Running a Subsite Job

Problem

You want to isolate the data from one or more subsites from a clickstream log in a job.

Solution

You can process the clickstream log in the subsite job template. If you have not done so already, you should run a copy of the setup job for the subsite template, which is named clk_0010_setup_sub_site. When you process the data, you should run a copy of the subsite job, which is named clk_0200_create_sub_site_tables. By running a copy, you protect the original template. For information about running the setup job and creating a copy of the original job, see Copying the Sub Site Templates Folder.
Perform the following tasks to run the template:

Tasks

Review and Prepare the Job

You can examine the subsite job on the Diagram tab of the SAS Data Integration Studio Job Editor before you run it. You can also configure the job to change the file location of the clickstream log that you process and adjust the global rules that are applied to the log before the subsites are processed.
Perform the following steps to make these adjustments:
  1. Open the renamed subsite job.
  2. Scroll through the job on the Diagram tab.
    Note the following components:
    • the section that validates the source clickstream log and applies global rules
    • the transformations that isolate subsites, identify sessions, and generate subsite output tables
    • the section that parses the source clickstream log as whole, identifies sessions, and generates an output table for all of the log data
    For an overview of how the job is processed, see Stages in the Subsite Template Job.
  3. Open the File Location tab in the properties window for the Clickstream Log transformation and review the file path to the clickstream log in the File name field. Specify another path if you need to process a different log. Click OK to close the properties window when you are finished.
  4. Open the Rules tab in the properties window for the Clickstream Parse - Global Rules transformation.
    Note that the following rules are enabled:
    • Filter graphics pages
    • Filter non-pages
    • Filter spiders by user agent
    To display the properties windows for any of these rules, right-click the rule and click Properties in the pop-up menu. You can make any needed changes in the Rule Properties window. For example, you can edit the types of graphics files that are filtered by the Filter graphics file rule. Open the properties window for the rule and click Search Options next to the Column field under the Column search radio button.

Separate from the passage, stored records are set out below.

(** With room for one stream, two are let in and the third is refused. *)
Lemma relay_capacity_witness :
  ∃ out b, run demo_relays (behaviour_new demo_config) = (out, b) ∧ load b = 2%nat ∧
    error_streams b = [(i_stream (demo_incoming 7 2), OCCUPIED_PEER)] ∧
    pending_connections (push_incoming_stream 3 (demo_incoming 8 3) b) = pending_connections b.
Proof.
  destruct (run demo_relays (behaviour_new demo_config)) as [out b] eqn:Hr.
  destruct (relay_capacity demo_config demo_relays out b 3 (demo_incoming 8 3) Hr) as (_ & _ & Hfull).
  exists out, b. split; [reflexivity|].
  assert (load b = 2%nat ∧ load (snd (check_router 3 b)) = 2%nat ∧
          error_streams b = [(i_stream (demo_incoming 7 2), OCCUPIED_PEER)]) as (Hl & Hl1 & He).
  { vm_compute in Hr. injection Hr as _ <-. vm_compute. repeat split; reflexivity. }
  split; [exact Hl|]. split; [exact He|]. apply (Hfull Hl1).
Defined.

Close the windows that you have opened before you return to the application.

Run the Job and Examine the Output

Perform the following steps to run a subsite job and examine its output:
  1. Run the job.
    The following display shows a successfully completed sample job:
    Completed Subsite Job
    Completed Subsite Job
  2. If the job completes without error, right-click the output table from one of the subsites and click Open in the pop-up menu.
    The View Data window for the table appears, as shown in the following display:
    Single Subsite Output
    Single Subsite Output
  3. Right-click the ALL_SUBSITES table and click Open in the pop-up menu.
    The following display shows the View Data window for the table:
    Output from All Subsites
    Output From All Subsites